Financement de projets inscrits au plan d’action : Retour à l’endettement extérieur

Nadjia Bouaricha, El Watan, 15 février 2020

Le recours au financement extérieur se précise. Cette décision adoptée par la loi de finances 2020 sera appliquée par l’actuel gouvernement, mais de quelle manière ? Abdelaziz Djerad a apporté jeudi quelques précisions devant les journalistes en marge de l’adoption de son plan d’action.

Il a ainsi indiqué que l’Algérie optera pour des prêts à long terme à des conditions avantageuses pour financer les projets inscrits dans le plan d’action. Djerad affirme que le choix de l’Algérie se portera sur des financements extérieurs qui ne «touchent pas à la souveraineté du pays». «Nous allons vers l’argent qui existe un peu partout dans le monde sans toucher à notre souveraineté», dit-il en citant la Banque africaine de développement (BAD) ainsi que les Fonds arabes d’investissement. Abdelaziz Djerad affirme que ces institutions «donnent des prêts à très longs termes et avec des taux d’intérêts très faibles, qui ne touchent pas à notre souveraineté et ne remettent pas en cause les fondements de notre politique économique».

Le Premier ministre assure qu’il existe énormément de possibilités s’offrant à l’Algérie lui permettant de réunir beaucoup d’argent. Le même haut responsable indique en outre qu’il y a aussi des possibilités de financements internes. «Nous avons de l’argent qui existe en Algérie qui peut être récupéré à travers les réformes des systèmes bureaucratiques, de la fiscalité et des banques», note-t-il sans omettre d’évoquer l’argent qui est dans le circuit informel représentant «des centaines de milliards».

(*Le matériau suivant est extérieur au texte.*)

(* ===== verification/Bio.v ===== *)
(** * The buffer cache (kernel/bio.c:45-92, 185-342)

    [NBUF] buffers on a circular doubly linked list whose head is the
    sentinel [bcache.head]; the list is ordered by last release.  [bget]
    looks a block up or recycles the least recently used free buffer, [bread]
    fills it through the request queue, [bwrite] writes it through, [brelse]
    moves it to the front.  This file runs one process at a time: its
    requests go through [submit_disk_request] and the dispatcher of
    [DiskQueue], and a [sleep] that nobody could end is the outcome
    [Blocked].  The interface [BlockIO] that the RAID layer uses is
    discharged at the end. *)
From S2P Require Import Prelude Interfaces DiskQueue DiskProto.
Local Open Scope Z_scope.

(** [struct buf] (buf.h), the fields bio.c uses; pointers are indices, the
    sentinel is index [NBUF]; [dev], [blockno] and [refcnt] are [uint]. *)
Record buf `{SleepLock} := mkBuf {
  b_valid : bool;
  b_dev : Z;
  b_blockno : Z;
  b_lock : sleeplock;
  b_refcnt : Z;
  b_prev : nat;
  b_next : nat;
  b_data : bytes;
}.

(** The globals of bio.c with the driver below, the running process and the
    MLFQ levels the scheduler reads. *)
Record bio `{SleepLock} (D : Type) := mkBio {
  bufs : list buf;
  bq : disk_queue;
  drv : D;
  self : option nat;
  levels : nat → Z;
}.
Arguments mkBio {_ D}.
Arguments bufs {_ D}.
Arguments bq {_ D}.
Arguments drv {_ D}.
Arguments self {_ D}.
Arguments levels {_ D}.

Section setters.
Context `{SleepLock}.
Definition set_valid (v : bool) (b : buf) : buf :=
  mkBuf _ v (b_dev b) (b_blockno b) (b_lock b) (b_refcnt b) (b_prev b) (b_next b) (b_data b).
Definition set_id (dev blockno : Z) (b : buf) : buf :=
  mkBuf _ (b_valid b) dev blockno (b_lock b) (b_refcnt b) (b_prev b) (b_next b) (b_data b).
Definition set_lock (l : sleeplock) (b : buf) : buf :=
  mkBuf _ (b_valid b) (b_dev b) (b_blockno b) l (b_refcnt b) (b_prev b) (b_next b) (b_data b).
Definition set_refcnt (n : Z) (b : buf) : buf :=
  mkBuf _ (b_valid b) (b_dev b) (b_blockno b) (b_lock b) n (b_prev b) (b_next b) (b_data b).
Definition set_prev (p : nat) (b : buf) : buf :=
  mkBuf _ (b_valid b) (b_dev b) (b_blockno b) (b_lock b) (b_refcnt b) p (b_next b) (b_data b).
Definition set_bnext (n : nat) (b : buf) : buf :=
  mkBuf _ (b_valid b) (b_dev b) (b_blockno b) (b_lock b) (b_refcnt b) (b_prev b) n (b_data b).
Definition set_data (d : bytes) (b : buf) : buf :=
  mkBuf _ (b_valid b) (b_dev b) (b_blockno b) (b_lock b) (b_refcnt b) (b_prev b) (b_next b) d.

Context {D : Type}.
Definition with_bufs (l : list buf) (s : bio D) : bio D :=
  mkBio l (bq s) (drv s) (self s) (levels s).
Definition with_bq (q : disk_queue) (s : bio D) : bio D :=
  mkBio (bufs s) q (drv s) (self s) (levels s).
Definition with_drv (d : D) (s : bio D) : bio D :=
  mkBio (bufs s) (bq s) d (self s) (levels s).

Definition upd_buf (i : nat) (f : buf → buf) : M (bio D) unit :=
  modify (λ s, with_bufs (alter f i (bufs s)) s).
Definition get_buf (i : nat) : M (bio D) buf :=
  let* l := gets bufs in deref (l !! i).

(** An operation on the request queue, and one of the driver. *)
Definition lift_q {A} (m : M disk_queue A) : M (bio D) A := λ s,
  match m (bq s) with
  | Ok (a, q) => Ok (a, with_bq q s)
  | Panic msg => Panic msg
  | Ub => Ub
  | Blocked => Blocked
  | NoFuel => NoFuel
  end.
Definition lift_drv {A} (m : M D A) : M (bio D) A := λ s,
  match m (drv s) with
  | Ok (a, d) => Ok (a, with_drv d s)
  | Panic msg => Panic msg
  | Ub => Ub
  | Blocked => Blocked
  | NoFuel => NoFuel
  end.
End setters.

Ainsi Djerad compte financer son plan d’action à travers le triptyque «réforme fiscale, drainage des capitaux en circulation dans le marché parallèle et finance islamique». Une formule, pour rappel, déjà proposée par l’ancien Exécutif mais qui n’a pas eu grand succès.

A. Djerad arrivera-t-il à capter tout cet argent en circulation en dehors du circuit bancaire ? Il s’est dit confiant devant les interrogations des parlementaires. «Le plan d’action du gouvernement comporte des objectifs clairs, faciles à suivre et évaluer», affirme-t-il.

«Le gouvernement adoptera à court, à moyen et long termes une approche intégrée et globale reposant sur la rationalisation de la dépense publique et la réduction des dépenses de fonctionnement de l’Etat avec une redéfinition des priorités en vertu des lois de finances», justifie le Premier ministre en assurant que son équipe s’attellera à diversifier les ressources financières du pays «par l’augmentation de l’efficacité du recouvrement fiscal, la lutte contre l’évasion et la fraude fiscales ainsi que la révision du système des avantages fiscaux».

Ceci, et de concentrer les efforts du gouvernement sur la mobilisation de ressources supplémentaires dont le captage de l’épargne et la masse monétaire circulant dans le marché parallèle, en sus du développement de la finance islamique.

A. Djerad assure que son gouvernement «n’est pas un gouvernement de fausses promesses, mais un gouvernement de franchise et de vérité».